Field of Science

Protein-protein interactions: Can't live without 'em, can't easily drug 'em

The many varieties of protein-protein interactions
Here's a pretty good survey of efforts to classify and drug protein-protein interaction (PPI) targets by a group from Cambridge University in Nature Review Drug Discovery. Most drug developers have been aware of the looming mountain of these ubiquitous interactions - there's at least 300,000 of them at last count and most likely many more - and have been trying to attack them in one way or another for more than a decade. There's also no doubt that many PPIs are involved in crucial ways in disease like cancer and inflammation. By any token PPIs are important.

As the review indicates though, attacking these interactions has been daunting to say the least. They present several challenges that seem to ask for both new scientific and institutional models of strategy. From the scientific standpoint PPIs present a nightmarish panoply of difficulties: proteins that change conformation when they comes together, water molecules that may or may not be involved in key interactions, the universal challenges of designing 'beyond rule of 5' drugs for such targets and the challenges of developing highly sensitive new biophysical techniques to detect ligand binding to begin with.

Consider protein flexibility, a factor which often is the nemesis of even 'regular', non PPI projects. Protein flexibility not only make crystallization hard and its results dicey, but it decidedly thwarts computational predictions, especially if the conformational changes are large. PPIs however regularly present cases in which the conformations of the unbound proteins are different from the bound ones, so at the very minimum you need crystal or NMR structures of both bound and unbound forms. This is even harder if one of the partners is a peptide, in which case it's likely going to undergo even more conformational changes when it binds to a protein target. The hardest case is two peptides such as Myc and Max, both of which are unstable and disordered by themselves, which stabilize only when they bind to each other. That's quite certainly an interaction forged in the fires of Mount Doom; good luck getting any kind of concrete structural data on that gem.

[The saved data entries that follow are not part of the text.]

Definition remove (ps : list (string * value)) (k : string)
  : list (string * value) :=
  filter (fun p => negb (String.eqb (fst p) k)) ps.

(** [Object.keys(o)]: the own property names.  They are listed in creation
    order; V8 lists array-index-like names first, an order no statement below
    depends on. *)
Definition keys (o : object) : list string := map fst (props o).

(** Where a name resolves along a prototype chain: an own data property,
    the [__proto__] accessor of [Object.prototype], another built-in of
    [Object.prototype], or nowhere. *)
Inductive slot : Type :=
| Data (x : value)
| ProtoAccessor
| Builtin (name : string)
| Missing.

Definition object_prototype_slot (k : string) : slot :=
  if String.eqb k PROTO then ProtoAccessor
  else if in_dec string_dec k object_prototype_names then Builtin k
  else Missing.

(** Arrays and primitives end in [Object.prototype] too; their indices,
    [length] and the methods of their own prototypes are not modelled: the
    program reads none of them.  [VNull] is the end of a chain cut by a
    [null] prototype. *)
Fixpoint resolve (v : value) (k : string) : slot :=
  match v with
  | VObj pr ps =>
      match lookup ps k with
      | Some x => Data x
      | None =>
          match pr with
          | None => object_prototype_slot k
          | Some p => resolve p k
          end
      end
  | VNull | VUndefined => Missing
  | VArr _ | VStr _ | VNum _ | VBool _ | VBuiltin _ => object_prototype_slot k
  end.

Definition prototype_of (v : value) : value :=
  match v with
  | VObj (Some p) _ => p
  | VObj None _ => VBuiltin "Object.prototype"
  | VArr _ => VBuiltin "Array.prototype"
  | VStr _ => VBuiltin "String.prototype"
  | VNum _ => VBuiltin "Number.prototype"
  | VBool _ => VBuiltin "Boolean.prototype"
  | VBuiltin _ => VBuiltin "Function.prototype"
  | VNull | VUndefined => VUndefined
  end.
(** * fuel-subsquid-token-indexer: the asset identifier and the batch handler

    A shallow embedding of the processor's entry module (the identity
    deriver [getAssetId], the fetch-or-create helper [getAsset] and the batch
    handler passed to [run]) and of the [Asset] entity of
    [src/model/generated/asset.model.ts], followed by the properties of the
    specification that hold of them.

    Conventions of the embedding.
    - A JavaScript string is a [string] where its characters are below
      U+0100, as are the identifiers and payloads of the stream; where
      characters beyond matter, in the hexadecimal decoding of [getAssetId],
      it is also given as the [list Z] of its UTF-16 code units.  A [Buffer]
      is a [list Z] of bytes (each in [0, 256)); a 32-bit word is a [Z]
      reduced modulo [2^32].
    - A nullable entity column ([string | undefined | null]) is an [option]:
      [None] stands for both [undefined] and [null], which the store persists
      alike as SQL [NULL].
    - An [Asset] instance is a mutable object: it lives in a heap and is named
      by its reference (its index in the heap).  The per-batch table
      [assetsById] maps identifiers to references.
    - The handler runs in a state-and-exception monad over the [World]: a
      thrown exception keeps the state reached so far. *)

From Stdlib Require Import ZArith Ascii String List Bool Lia.
From stdpp Require Import base list.
Local Open Scope Z_scope.

(* ===================================================================== *)
(** ** Strings and buffers *)
(* ===================================================================== *)

(** [s.slice(start)] for a non-negative [start]: the suffix of [s] from
    position [start], empty when [s] is shorter. *)
Fixpoint slice (start : nat) (s : string) : string :=
  match start, s with
  | O, _ => s
  | S n, String _ rest => slice n rest
  | S _, EmptyString => EmptyString
  end.

Module Buffer.

(** Value of one hexadecimal digit, either case; [None] for any other
    character. *)
Definition unhex (c : ascii) : option Z :=
  let n := Z.of_N (N_of_ascii c) in
  if (48 <=? n) && (n <=? 57) then Some (n - 48)
  else if (65 <=? n) && (n <=? 70) then Some (n - 55)
  else if (97 <=? n) && (n <=? 102) then Some (n - 87)
  else None.
(** * Typso: a runtime type-validation utility (src/typso.js)

    A shallow embedding of the validation engine of [typso.js]: the static
    methods of class [Typso], the helper [normalize], and the fragment of
    JavaScript they rely on ([typeof], [instanceof], property access, the
    relational operators, template literals, [Array.prototype.forEach]).

    Layout:
    - [JS]: values and the language operations the source uses;
    - [Eff]: the state-and-exception monad in which the methods run;
    - [Typso]: the class, one definition per method, same names;
    - [Normalize]: the default-filling helper [normalize];
    - [Adapters]: [enforceType], [withPropTypes], [validateRequestBody];
    - [Laws]: predicates used to state properties;
    - [Sample], [Sample2]: concrete hosts, for running examples;
    - the properties, then the properties at concrete inputs.

    Scope of the model. Values are [undefined], [null], booleans, numbers,
    strings, dense arrays, plain objects and functions; there are no
    accessor properties and no proxies. A method of the class is always
    called on the class ([this] is [Typso]). What user code and the built-in
    conversions do is a parameter, the [host]. Of React and Express the
    adapters use only the element a JSX expression builds and
    [res.status(code).json(body)]; these are kept as a record and as a list
    of replies. *)

From Stdlib Require Import String Ascii List Bool Arith ZArith QArith Lia.
From Stdlib Require Import DecimalString DecimalNat.
Import ListNotations.
Local Open Scope nat_scope.
Local Open Scope list_scope.
Local Open Scope string_scope.

(* ================================================================== *)
(** * The JavaScript fragment *)
(* ================================================================== *)

Module JS.

(** Prototype objects, by identity. [instanceof] only asks whether a
    constructor's [prototype] occurs in the prototype chain of a value. *)
Inductive proto : Type :=
| ObjectProto
| FunctionProto
| ArrayProto
| DateProto
| ClassProto (n : nat).

Definition proto_eqb (p q : proto) : bool :=
  match p, q with
  | ObjectProto, ObjectProto => true
  | FunctionProto, FunctionProto => true
  | ArrayProto, ArrayProto => true
  | DateProto, DateProto => true
  | ClassProto n, ClassProto m => Nat.eqb n m
  | _, _ => false
  end.

(** A function object: an identity (its behaviour is looked up in the
    host), its [name] and [length] properties, and its [prototype]
    property when it has one (arrow functions and methods have none). *)
Record func : Type := {
  fn_id : nat;
  fn_name : string;
  fn_length : nat;
  fn_prototype : option proto
}.

(** Numbers. Every finite double is a rational and [<] on doubles is the
    order of the rationals they denote, so a finite number is kept as a
    [Q]; [NaN] and the two infinities are separate. *)
Inductive number : Type :=
| NaN
| NegInf
| Fin (q : Q)
| PosInf.

(** Values. An array is the list of its elements (dense, no holes, no
    named properties); a plain object is its prototype chain and its own
    enumerable properties in the order [Object.keys] lists them, the first
    binding of a key being the live one. Symbols and BigInts are left out. *)
#[warnings="-register-all"]
Inductive value : Type :=
| VUndefined
| VNull
| VBool (b : bool)
| VNum (n : number)
| VStr (s : string)
| VArr (items : list value)
| VObj (chain : list proto) (props : list (string * value))
| VFun (f : func).

(** Primitive values, the results of [ToPrimitive]. *)
Inductive prim : Type :=
| PUndefined
| PNull
| PBool (b : bool)
| PNum (n : number)
| PStr (s : string).

(** What a [throw] carries: an [Error] built by the library with
    [new Error(message)], a [TypeError] raised by the language itself while
    it runs the library's code (property access on [null], a call of a
    non-function, a non-callable right operand of [instanceof]), or the
    value a user function threw. *)
Inductive exn : Type :=
| JsError (message : string)
| NativeTypeError
| Thrown (v : value).

Definition result (A : Type) : Type := (exn + A)%type.

(** Was the exception built by the library's [throw new Error(...)]? *)
Definition library_error (e : exn) : bool :=
  match e with
  | JsError _ => true
  | _ => false
  end.

(** How a call of a user function ends. *)
Inductive completion : Type :=
| Returns (v : value)
| Throws (v : value).

(** The host: everything the source can trigger that is not code of the
    library. User functions are deterministic and can neither observe nor
    change the validator's mode; they terminate. The one way user code runs
    code of the library is a [forEach] of its own, which calls the callback
    it is given. Conversions of objects ([toString], [valueOf]) do not
    throw. *)
Record host : Type := {
  (** [f.call(this, ...args)] for a user function *)
  host_call : func -> value -> list value -> completion;
  (** [f.call(this, callback)] for a [forEach] that is not the one of
      arrays (that of a [Set], a [Map], a typed array, or one written by the
      user): the items it hands to the callback, in order, and how it ends
      after the callback has returned for the last of them *)
  host_forEach : func -> value -> list value * completion;
  (** properties of a non-plain-object receiver that the model does not
      keep in the value itself (inherited methods, statics of a function) *)
  host_get : value -> string -> value;
  (** properties a plain object inherits through its prototype chain *)
  host_inherited : list proto -> string -> value;
  (** own enumerable keys of a function object *)
  host_fn_keys : func -> list string;
  (** [String(v)] for numbers and objects *)
  host_to_string : value -> string;
  (** [ToPrimitive] of an array, object or function *)
  host_to_primitive : value -> prim;
  (** [Number(s)] for a string *)
  host_string_to_number : string -> number
}.

(** ** Operators that need no host *)

Definition typeof (v : value) : string :=
  match v with
  | VUndefined => "undefined"
  | VNull => "object"
  | VBool _ => "boolean"
  | VNum _ => "number"
  | VStr _ => "string"
  | VArr _ => "object"
  | VObj _ _ => "object"
  | VFun _ => "function"
  end.

(** [ToBoolean]. *)
Definition truthy (v : value) : bool :=
  match v with
  | VUndefined | VNull => false
  | VBool b => b
  | VNum NaN => false
  | VNum (Fin q) => negb (Qeq_bool q 0)
  | VNum _ => true
  | VStr s => negb (s =? "")
  | VArr _ | VObj _ _ | VFun _ => true
  end.

(** [s === v] and [s !== v] for a string [s]. *)
Definition str_strict_eq (s : string) (v : value) : bool :=
  match v with
  | VStr t => s =? t
  | _ => false
  end.

(** [v === undefined]. *)
Definition is_undefined (v : value) : bool :=
  match v with
  | VUndefined => true
  | _ => false
  end.

Definition Array_isArray (v : value) : bool :=
  match v with
  | VArr _ => true
  | _ => false
  end.

Definition Number_isNaN (v : value) : bool :=
  match v with
  | VNum NaN => true
  | _ => false
  end.

(** A parameter with a default: the default applies when the argument is
    missing or [undefined]. *)
Definition default_arg (arg dflt : value) : value :=
  match arg with
  | VUndefined => dflt
  | _ => arg
  end.

(** The property key of an array index. *)
Definition index_key (i : nat) : string :=
  NilEmpty.string_of_uint (Nat.to_uint i).

Definition num_of_nat (n : nat) : number := Fin (inject_Z (Z.of_nat n)).

Definition Qlt_bool (x y : Q) : bool := negb (Qle_bool y x).

(** [a < b] on numbers; any comparison with [NaN] is false. *)
Definition num_lt (a b : number) : bool :=
  match a, b with
  | NaN, _ | _, NaN => false
  | _, NegInf => false
  | NegInf, _ => true
  | PosInf, _ => false
  | Fin _, PosInf => true
  | Fin x, Fin y => Qlt_bool x y
  end.

(** The order of numbers as a proposition: [NaN] is below nothing and
    nothing is below it. *)
Definition below (a b : number) : Prop :=
  match a, b with
  | Fin x, Fin y => (x < y)%Q
  | NegInf, Fin _ | NegInf, PosInf | Fin _, PosInf => True
  | _, _ => False
  end.

Fixpoint assoc (k : string) (props : list (string * value)) : option value :=
  match props with
  | [] => None
  | (k', v) :: rest => if k =? k' then Some v else assoc k rest
  end.

(** [o[k] = v] on the own properties of a plain object: an existing
    binding is overwritten in place, a new key is added last. (JavaScript
    lists a new integer-like key before the string keys; nothing here reads
    the key order of an object it has assigned to.) *)
Fixpoint assign (k : string) (v : value) (props : list (string * value))
  : list (string * value) :=
  match props with
  | [] => [(k, v)]
  | (k', v') :: rest =>
      if k =? k' then (k, v) :: rest else (k', v') :: assign k v rest
  end.

(** The own keys of a plain object, each once, in the order of their
    first binding. *)
Fixpoint own_keys (props : list (string * value)) : list string :=
  match props with
  | [] => []
  | (k, _) :: rest => k :: filter (fun k' => negb (k' =? k)) (own_keys rest)
  end.

(** The length of a string or of an array; other values have none. *)
Definition length_of (v : value) : option nat :=
  match v with
  | VStr s => Some (String.length s)
  | VArr items => Some (length items)
  | _ => None
  end.

(** The chain of prototypes of an object; [None] for a primitive. *)
Definition proto_chain (v : value) : option (list proto) :=
  match v with
  | VArr _ => Some [ArrayProto; ObjectProto]
  | VObj chain _ => Some chain
  | VFun _ => Some [FunctionProto; ObjectProto]
  | _ => None
  end.

(** [v instanceof c]. A right operand that is not callable throws (no
    object of the model defines [Symbol.hasInstance]); for a function it is
    [OrdinaryHasInstance]: a primitive is an instance of nothing, a function
    without an object [prototype] throws, otherwise the prototype is
    searched in the chain of [v]. *)
Definition instanceof (v c : value) : result bool :=
  match c with
  | VFun f =>
      match proto_chain v with
      | None => inr false
      | Some chain =>
          match fn_prototype f with
          | None => inl NativeTypeError
          | Some p => inr (existsb (proto_eqb p) chain)
          end
      end
  | _ => inl NativeTypeError
  end.

(** The global [Date] constructor. *)
Definition Date : func :=
  {| fn_id := 0; fn_name := "Date"; fn_length := 7;
     fn_prototype := Some DateProto |}.

(** [s.includes(t)] on strings. *)
Definition str_includes (s t : string) : bool :=
  match String.index 0 t s with
  | Some _ => true
  | None => false
  end.

Section WithHost.

Variable h : host.

(** [ToString], as a template literal applies it. *)
Definition ToString (v : value) : string :=
  match v with
  | VUndefined => "undefined"
  | VNull => "null"
  | VBool true => "true"
  | VBool false => "false"
  | VStr s => s
  | _ => host_to_string h v
  end.

Definition ToPrimitive (v : value) : prim :=
  match v with
  | VUndefined => PUndefined
  | VNull => PNull
  | VBool b => PBool b
  | VNum n => PNum n
  | VStr s => PStr s
  | _ => host_to_primitive h v
  end.

Definition ToNumber (p : prim) : number :=
  match p with
  | PUndefined => NaN
  | PNull => Fin 0
  | PBool true => Fin 1
  | PBool false => Fin 0
  | PNum n => n
  | PStr s => host_string_to_number h s
  end.

(** [a < b]: two strings compare by code units, anything else as numbers. *)
Definition js_lt (a b : value) : bool :=
  match ToPrimitive a, ToPrimitive b with
  | PStr s, PStr t => String.ltb s t
  | pa, pb => num_lt (ToNumber pa) (ToNumber pb)
  end.
(** [d[k]] for a string [k]. *)
Definition getitem (d : value) (k : string) : result value :=
  match d with
  | VDict kv =>
      match lookup_key k kv with
      | Some v => Ok v
      | None => Raise (KeyError k)
      end
  | VStr _ => Raise (TypeError "string indices must be integers")
  | VList _ => Raise (TypeError "list indices must be integers or slices, not str")
  | _ => Raise (TypeError ("'" ++ type_name d ++ "' object is not subscriptable"))
  end.

(** [s1 in s2] on strings. *)
Fixpoint substring_in (sub s : string) : bool :=
  String.prefix sub s ||
  match s with
  | EmptyString => false
  | String _ s' => substring_in sub s'
  end.

(** [k in d] for a string [k]. *)
Definition contains (d : value) (k : string) : result bool :=
  match d with
  | VDict kv => Ok (bool_decide (is_Some (lookup_key k kv)))
  | VList l => Ok (existsb (py_eq (VStr k)) l)
  | VStr s => Ok (substring_in k s)
  | _ => Raise (TypeError
                  ("argument of type '" ++ type_name d ++ "' is not iterable"))
  end.

(** The elements [for x in v] visits. *)
Definition iter (v : value) : result (list value) :=
  match v with
  | VList l => Ok l
  | VDict kv => Ok (map (fun kv => VStr (fst kv)) kv)
  | VStr s => Ok (map (fun c => VStr (String c EmptyString))
                    (list_ascii_of_string s))
  | _ => Raise (TypeError ("'" ++ type_name v ++ "' object is not iterable"))
  end.

(** [str.lower()] on the ASCII letters. *)
Definition lower_ascii (c : ascii) : ascii :=
  let n := nat_of_ascii c in
  if Nat.leb 65 n && Nat.leb n 90 then ascii_of_nat (n + 32) else c.

Fixpoint lower (s : string) : string :=
  match s with
  | EmptyString => EmptyString
  | String c s' => String (lower_ascii c) (lower s')
  end.

(** Hashable JSON scalars, as members of a set: numbers that are [==] hash
    alike. *)
Inductive key : Type :=
| KNone
| KStr (s : string)
| KNum (q : Qc).

#[global] Instance key_eq_dec : EqDecision key.
Proof. solve_decision. Defined.

#[global] Instance key_countable : Countable key :=
  inj_countable'
    (fun k => match k with
              | KNone => inl ()
              | KStr s => inr (inl s)
              | KNum q => inr (inr q)
              end)
    (fun x => match x with
              | inl _ => KNone
              | inr (inl s) => KStr s
              | inr (inr q) => KNum q
              end)
    (fun k => match k with KNone | KStr _ | KNum _ => eq_refl end).

(** The key [set.add(v)] inserts; lists and dicts are unhashable. *)
Definition hash_key (v : value) : result key :=
  match v with
  | VNone => Ok KNone
  | VStr s => Ok (KStr s)
  | VList _ | VDict _ =>
      Raise (TypeError ("unhashable type: '" ++ type_name v ++ "'"))
  | _ => Ok (KNum (from_option id 0 (as_number v)))
  end.

Definition Qc_of_nat (n : nat) : Qc := Qc_of_Z (Z.of_nat n).

(** Monadic left fold: a [for] loop whose body may raise. *)
Fixpoint foldM {A B} (f : B -> A -> result B) (acc : B) (l : list A)
  : result B :=
  match l with
  | [] => Ok acc
  | x :: l' => acc' ← f acc x; foldM f acc' l'
  end.

End Py.

(* ===================================================================== *)
(** * The metrics ([src/base/evaluator.py]) *)
(* ===================================================================== *)

Import Py.

(** A score map: metric name to score, in insertion order. *)
Definition score_map : Type := list (string * Qc).

(** [BaseMetric]: a name and an [evaluate] method. *)
Record BaseMetric : Type := {
  metric_name : string;
  metric_evaluate : string -> value -> value -> result Qc
}.

Module SchemaValidityMetric.
Section WithSchema.
(** [schema_class.model_validate], from pydantic. *)
Variable model_validate : value -> result value.

Definition name : string := "schema_validity".

Definition evaluate (input_text : string) (actual_output expected_output : value)
  : result Qc :=
  match model_validate actual_output with
  | Ok _ => Ok 1
  | Raise (ValidationError _) => Ok 0
  | Raise e => Raise e
  end.
End WithSchema.
End SchemaValidityMetric.

Module CategoryClassificationMetric.

Definition name : string := "category_classification_accuracy".

(** The three [if out.get(c): cats.add(c)] statements. *)
Definition categories_of (out : value) : result (gset string) :=
  wr ← get out "work_requests" VNone;
  wo ← get out "work_orders" VNone;
  ts ← get out "tasks" VNone;
  let c0 : gset string := ∅ in
  let c1 := if truthy wr then c0 ∪ {["work_requests"]} else c0 in
  let c2 := if truthy wo then c1 ∪ {["work_orders"]} else c1 in
  let c3 := if truthy ts then c2 ∪ {["tasks"]} else c2 in
  Ok c3.

(** The last line: [len(intersection) / len(union) if union else 0.0]. *)
Definition partial_credit (expected_categories actual_categories : gset string)
  : Qc :=
  let intersection := expected_categories ∩ actual_categories in
  let union := expected_categories ∪ actual_categories in
  if bool_decide (union = ∅) then 0
  else Qc_of_nat (size intersection) / Qc_of_nat (size union).

Definition evaluate (input_text : string) (actual_output expected_output : value)
  : result Qc :=
  if negb (truthy expected_output) then Ok 0 else
  expected_categories ← categories_of expected_output;
  actual_categories ← categories_of actual_output;
  if bool_decide (expected_categories = actual_categories) then Ok 1
  else Ok (partial_credit expected_categories actual_categories).

End CategoryClassificationMetric.

Module AssetIdentificationMetric.

Definition ASSET_MAPPINGS : list (string * list string) :=
  [ ("tunnel-001", ["tunnel washer 1"; "tunnel 1"; "tunnel one"]);
    ("tunnel-002", ["tunnel washer 2"; "tunnel 2"; "tunnel two"]);
    ("dryer-012", ["dryer 12"; "clm 12"; "clm dryer 12"]);
    ("dryer-022", ["dryer 22"; "incline dryer 22"]);
    ("ironer-004", ["ironer 4"; "iron 4"; "ironer number 4"]) ].

Definition name : string := "asset_identification_accuracy".

(** The first loop: an id is added as soon as one of its variations occurs
    in the lowercased input. *)
Definition expected_assets_of (input_text : string) : gset key :=
  let input_lower := lower input_text in
  fold_left
    (fun (expected_assets : gset key) (entry : string * list string) =>
       let '(asset_id, variations) := entry in
       if existsb (fun variation => substring_in variation input_lower)
            variations
       then expected_assets ∪ {[KStr asset_id]}
       else expected_assets)
    ASSET_MAPPINGS ∅.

The screening challenges involved in studying PPIs are as if not harder than the structural challenges. NMR is probably the only technique that can reliably detect weak binding between proteins and ligands in as much of a 'natural' state as possible. although it presents its own difficulties like protein size and other technical challenges. SPR and FRET can help, but you are really testing the limits of these binding assays in such cases. Finding reliable, more or less universal methods that combine high throughput with good sensitivity has been an elusive goal, and most data we have on this front is anecdotal.

Finally, the medicinal chemistry challenges can never be underestimated, and that's where the institutional challenges also come in. In many PPI projects you are basically trying to approximate a giant block of protein or peptide by a small molecule with good pharmacological properties. In most cases this small molecule is likely going to fall outside the not-so-hallowed-anymore Lipinski Rule of 5 space. I should know something about this since I have worked in the area myself and can attest to the challenges of modeling large, greasy, floppy compounds. These molecules can cause havoc on multiple levels: by aggregating among themselves, by sticking non-specifically to other proteins and by causing weird conformational changes that can only be 'predicted' when observed (remember that old adage about the moon...). Not only do you need to discover new ways of discovering large PPI inhibitors that can make it across cell membranes and are not chewed up the moment they get into the body, but you also need new management structures that encourage the exploration of such target space (especially in applications like CNS drug discovery: in oncology, as happens depressingly often, you can get away with almost anything). If there's one thing harder than science, it's psychology.

In spite of these hurdles which are reflected in the sparse number of bonafide drugs that have emerged from PPI campaigns, the review talks about a number of successful pre-clinical PPI projects involving new modalities like stapled peptides, macrocycles and fragment-based screening that at the very least shine light on the unique properties of two or more proteins coming together. One of the more promising strategies is to find an amino acid residue in one partner of a PPI that acts like an 'anchor' and provides binding energy. There have been some successful efforts to approximate this anchor residue with a small molecule, although it's worth remembering that nature designed the rest of the native protein or peptide for a reason. 

Another point from the review which seems to me like it should be highlighted is the importance of academia in discovering more novel features of PPIs and their inhibitors. In a new field even the basics are not as well known, it seems logical to devote as many efforts to discovering the science as to applying it. At the very least we can bang our collective heads against the giant PPI wall and hope for some cracks to emerge.

1 comment:

  1. I feel like what's said in your blog post has been the state of the field for the past half-decade, if not longer. i.e. the field feels stagnant. Have there been any developments? New drugs? Computational predictions seem to remain insufficiently useful.